Trius Puts the Brakes on IPO Plan, While It Adjusts to New FDA Clinical Guidelines

3/5/10Follow @xconomy

[Updated: 4:05 pm Eastern, 3/5/10, with company comment] San Diego will have to wait a while longer for another biotech IPO. Trius Therapeutics, the San Diego-based developer of an antibiotic against dangerous MRSA infections, said this week it has postponed its plan to go public while it adapts to new guidelines from the FDA that will affect its plans for a pivotal clinical trial.

Trius was pretty far along in the IPO process before it hit the brakes. The company filed its prospectus in November, set a price range of $12 to $14 in the last week of February, and was on the calendar to begin trading the week of March 15, according to Renaissance Capital. Credit Suisse, Piper Jaffray, Canaccord Adams and JMP Securities were set to be the lead underwriters on the deal, which was intended to raise as much as $96.6 million for the company.

The company didn’t say how long it expects the delay to last. But it said in a statement on Monday that it believes the FDA’s draft guidance on proper conduct of so-called “non-inferiority” trials—which basically show a new drug is about equally effective as an old one—”will provide greater clarity to the process of finalizing the design of its Phase 3 trials.” That means the IPO will be delayed until the new clinical trial protocol can be modified.

“It’s important to note that the registration statement is still on file, they did not withdraw it,” says Jason Spark, an outside spokesman for the company. “Rather they have only temporarily delayed the process until they get clarity on an acceptable Phase 3 design.”

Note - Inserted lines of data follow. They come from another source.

(** * Cash-flow aggregation (cashflow/cashflow_service.py): model and properties

    The development embeds [CashFlowService] together with the parts of the
    Python runtime it leans on ([decimal.Decimal] under the default context,
    [datetime.isoformat], the value tree produced by [json.loads]) and the
    query layer it is written against (filter, inner join, ORDER BY ... DESC,
    primary-key lookup over in-memory tables). *)

From Stdlib Require Import ZArith NArith QArith Qpower Qabs List Ascii String Bool
  Lia Lqa.
From Stdlib Require Import Sorting.Sorted Sorting.Permutation.
Import ListNotations.

Local Open Scope string_scope.
Local Open Scope list_scope.
Local Open Scope Z_scope.

Set Implicit Arguments.
Set Warnings "-register-all".

(* ================================================================== *)
(** ** Python text, restricted to the ASCII range *)

Definition text := list ascii.

Definition txt (s : string) : text := list_ascii_of_string s.

Fixpoint text_eqb (a b : text) : bool :=
  match a, b with
  | [], [] => true
  | x :: a', y :: b' => Ascii.eqb x y && text_eqb a' b'
  | _, _ => false
  end.

(* ================================================================== *)
(** ** Exceptions and the result of a call *)

(** The exception classes that can travel through the service.  [Exception]
    is what the outer handlers build: [Exception(f"<prefix>: {str(e)}")]. *)
Inductive exn : Type :=
| JSONDecodeError
| ValueError
| InvalidOperation
| Overflow
| AttributeError
| TypeError
| ImportError
| Exception (prefix : text) (cause : exn).

Inductive result (A : Type) : Type :=
| Ok (a : A)
| Raise (e : exn).

Arguments Ok {A} a.
Arguments Raise {A} e.

Definition bind {A B : Type} (c : result A) (k : A -> result B) : result B :=
  match c with
  | Ok a => k a
  | Raise e => Raise e
  end.

Notation "x <- c ;; k" := (bind c (fun x => k))
  (at level 61, c at next level, right associativity).
Notation "' p <- c ;; k" := (bind c (fun p => k))
  (at level 61, p pattern, c at next level, right associativity).

(** [try: body except Exception as e: handler e] *)
Definition try_except {A : Type} (body : result A) (handler : exn -> result A)
  : result A :=
  match body with
  | Ok a => Ok a
  | Raise e => handler e
  end.

(** [except (json.JSONDecodeError, ValueError)]: JSONDecodeError is a subclass
    of ValueError; decimal.InvalidOperation and decimal.Overflow derive from
    ArithmeticError and are not caught by it. *)
Definition is_ValueError (e : exn) : bool :=
  match e with
  | JSONDecodeError | ValueError => true
  | _ => false
  end.

(* ================================================================== *)
(** ** Decimal digits: [str(int)] and [int(str)] *)

Definition digit_char (d : N) : ascii := ascii_of_N (48 + d).

Definition is_digit (c : ascii) : bool :=
  let n := N_of_ascii c in ((48 <=? n) && (n <=? 57))%N.

Definition digit_val (c : ascii) : N := (N_of_ascii c - 48)%N.

Fixpoint str_N_fuel (fuel : nat) (n : N) : text :=
  match fuel with
  | O => []
  | S f =>
      if (n <? 10)%N then [digit_char n]
      else str_N_fuel f (n / 10)%N ++ [digit_char (n mod 10)%N]
  end.

(** [str(n)] for a non-negative int. *)
Definition str_N (n : N) : text := str_N_fuel (S (N.to_nat (N.log2 n))) n.

(** [str(z)] for an int. *)
Definition str_Z (z : Z) : text :=
  if z <? 0 then txt "-" ++ str_N (Z.abs_N z) else str_N (Z.abs_N z).

(** ["%+d" % z] *)
Definition fmt_plus_d (z : Z) : text :=
  (if z <? 0 then txt "-" else txt "+") ++ str_N (Z.abs_N z).

(** [int(s)] for a string of decimal digits (leading zeros allowed). *)
Definition int_of_digits (s : text) : N :=
  fold_left (fun acc c => (10 * acc + digit_val c)%N) s 0%N.

Definition zeros (k : Z) : text := repeat "0"%char (Z.to_nat k).

(** [len(s)] as a Python int. *)
Definition len {A : Type} (l : list A) : Z := Z.of_nat (List.length l).

(** [s[:k]] and [s[k:]] for [0 <= k]. *)
Definition take {A : Type} (k : Z) (l : list A) : list A := firstn (Z.to_nat k) l.
Definition drop {A : Type} (k : Z) (l : list A) : list A := skipn (Z.to_nat k) l.

Fixpoint span (p : ascii -> bool) (s : text) : text * text :=
  match s with
  | [] => ([], [])
  | c :: r => if p c then let (a, b) := span p r in (c :: a, b) else ([], s)
  end.

(* ================================================================== *)
(** ** decimal.Decimal under the default context

    [getcontext()] is never changed by the service, so every operation runs
    with prec=28, rounding=ROUND_HALF_EVEN, Emin=-999999, Emax=999999,
    clamp=0 and the traps InvalidOperation, DivisionByZero and Overflow. *)

Definition prec : Z := 28.
Definition Emax : Z := 999999.
Definition Emin : Z := -999999.
Definition Etiny : Z := Emin - prec + 1.
Definition Etop : Z := Emax - prec + 1.

(** A finite decimal: (-1)^sign * int * 10^exp.  This is also what a NUMERIC
    column of the store yields. *)
Record finite : Type := mkfinite {
  d_sign : bool;
  d_int : N;
  d_exp : Z
}.

Inductive Decimal : Type :=
| Finite (f : finite)
| Infinity (sign : bool)
| NaN (sign : bool) (signaling : bool) (diag : N).

Definition pow10 (k : Z) : N := (10 ^ Z.to_N k)%N.

(** [len(self._int)] *)
Definition ndigits (c : N) : Z := len (str_N c).

Definition is_zero (d : finite) : bool := (d_int d =? 0)%N.

(** Drop the [k] low digits of [c], rounding half to even; the flag tells
    whether the coefficient was rounded up. *)
Definition round_half_even (c : N) (k : Z) : N * bool :=
  let p := pow10 k in
  let q := (c / p)%N in
  let r := (c mod p)%N in
  let up := ((p <? 2 * r) || ((p =? 2 * r) && N.odd q))%N in
  (if up then (q + 1)%N else q, up).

Trius, founded in 2004, is backed by some big name venture firms, including Sofinnova Ventures, InterWest Partners, Versant Ventures, and Kleiner Perkins Caufield & Byers. It has no marketed products. Its lead drug candidate is torezolid, an antibiotic that’s from the same class as Pfizer’s billion-dollar seller, linezolid (Zyvox). Trius reported some impressive results in June from a mid-stage trial of its drug. The study of 188 patients found the once-daily pill, given for five to seven days, helped 98 percent of patients on the lowest dose achieve what’s considered a clinical cure. There were no clinical relapses at follow-up visits three to four weeks after treatment. CEO Jeff Stein put this result in some more context in an interview with me last June.

Trius is in a position to weather a delay, at least for a while. It has burned through $30 million of investor capital since it was founded, and still had $18.2 in cash and investments heading into this year. Trius has 37 employees.